Together with falsification (“manipulating research materials, equipment or processes or changing, omitting or suppressing data or results without justification”) and plagiarism (“using other people’s work and ideas without giving proper credit to the original source”), the European Code of Conduct for Research Integrity calls fabrication of records a “particularly serious” form of research misconduct, because it distort research records.

Contact tracers active in the GGD contact tracing operations report that they were told to input ‘Home’ as the most likely location of contracting the virus, even if they had no indication that someone actually got infected at home, and even when the infection might just as well have happened elsewhere.

Registering that someone contracted the virus in the setting ‘Home’, even when it was equally likely that this person contracted the virus not in the setting ‘Home’ (but in some other setting), fits the definition of data fabrication given here.

If the allegations described in Nieuwenhuis’ investigation are correct, then contact tracers at the GGD were pushed to fabricate official government public health data. That, in my view, is extremely serious. Surely it merits a response way more substantial than: “Unfortunately, incidents can occur, but overall we see a different picture.”

‘Home’ setting in epidemiological reporting

Fabricating data is a serious form of professional misconduct within a public health body. However, the impact of fabrication multiplies when a data set containing fabricated data is used and reused to draw further conclusions—be they in the form of policy or behavioural recommendations, or further research studies. In that case, fabrication can have drastic consequences.

And that is exactly how the GGD contact tracing data in fact went on to be used.

Since July 2020, the RIVM used GGD contact tracing data in its weekly summary reports on the state of the COVID-19 epidemic in The Netherlands. These reports always contain, under some heading or other, a section with a breakdown of settings in which people who had tested positive had likely been infected.

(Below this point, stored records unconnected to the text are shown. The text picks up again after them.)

(** * FTA transit-safety scripts: fatal-event filtering and aggregation

    A shallow embedding of the data pipeline shared by the four scripts
    [fta_deadly_events_map.py], [fta_nyc_basemap.py],
    [fta_nyc_time_slider_map.py] and [fta_safety_analysis.py]:
    agency filter, coordinate/date coercion, fatality selection, the three
    group-by aggregations and the early exits of [main].

    A data frame is a list of rows.  Cells are dynamically typed the way
    pandas holds them; float64 values are represented by their exact
    rational value (or NaN, or an infinity), so comparisons and grouping
    are the IEEE ones up to the sign of zero. *)

From Stdlib Require Import ZArith QArith List String Ascii Bool Lia.
From Stdlib Require Import Permutation Sorted DecimalString.
Import ListNotations.

Local Open Scope Z_scope.

(* ------------------------------------------------------------------ *)
(** ** Binary64 values *)

Module Float64.

Inductive float64 : Type :=
| FNaN
| FInf (neg : bool)
| FFin (q : Q).

(** [2 ^ e] as a rational, for any integer exponent. *)
Definition pow2 (e : Z) : Q :=
  if 0 <=? e then inject_Z (2 ^ e) else 1 # Z.to_pos (2 ^ (- e)).

(** Nearest integer to [n / d] (with [0 < d]), ties to even. *)
Definition round_half_even (n d : Z) : Z :=
  let q := n / d in
  let r := n mod d in
  match 2 * r ?= d with
  | Lt => q
  | Gt => q + 1
  | Eq => if Z.even q then q else q + 1
  end.

(** [floor (log2 (a / d))] for positive [a] and [d]. *)
Definition ilog2 (a d : Z) : Z :=
  let e0 := Z.log2 a - Z.log2 d in
  if d * 2 ^ Z.max 0 e0 <=? a * 2 ^ Z.max 0 (- e0) then e0 else e0 - 1.

(** Rounding of an exact rational to the nearest binary64 value
    (53-bit significand, gradual underflow below [2^-1022], overflow to
    an infinity), ties to even. *)
Definition of_Q (x : Q) : float64 :=
  let n := Qnum x in
  let d := Zpos (Qden x) in
  if n =? 0 then FFin 0 else
  let a := Z.abs n in
  let ex := Z.max (ilog2 a d - 52) (-1074) in
  let m := round_half_even (a * 2 ^ Z.max 0 (- ex)) (d * 2 ^ Z.max 0 ex) in
  if 1024 <=? ex + Z.log2 m then FInf (n <? 0)
  else FFin (Qred (inject_Z (Z.sgn n * m) * pow2 ex)).

Definition is_nan (x : float64) : bool :=
  match x with FNaN => true | _ => false end.

(** IEEE comparison: unordered as soon as one side is NaN. *)
Definition compare (x y : float64) : option comparison :=
  match x, y with
  | FNaN, _ | _, FNaN => None
  | FInf a, FInf b =>
      Some (match a, b with
            | true, false => Lt
            | false, true => Gt
            | _, _ => Eq
            end)
  | FInf a, FFin _ => Some (if a then Lt else Gt)
  | FFin _, FInf b => Some (if b then Gt else Lt)
  | FFin p, FFin q => Some (p ?= q)%Q
  end.

Definition leb (x y : float64) : bool :=
  match compare x y with
  | Some Lt | Some Eq => true
  | _ => false
  end.

Definition geb (x y : float64) : bool := leb y x.

Definition signbit (q : Q) : bool := (Qnum q <? 0).

Definition mul (x y : float64) : float64 :=
  match x, y with
  | FNaN, _ | _, FNaN => FNaN
  | FInf a, FInf b => FInf (xorb a b)
  | FInf a, FFin q | FFin q, FInf a =>
      if Qnum q =? 0 then FNaN else FInf (xorb a (signbit q))
  | FFin p, FFin q => of_Q (p * q)
  end.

In this breakdown of likely infection settings, consistently for a huge portion of confirmed cases no such setting is known or reported. In the RIVM report of 7 July 2020 (covering the period since 4 May 2020), no likely infection setting was recorded for 44% of all people who had tested positive. For the most recent report of 20 April 2021 (covering the period since 1 February 2021), this still was the case for a cumulative 36% of cases.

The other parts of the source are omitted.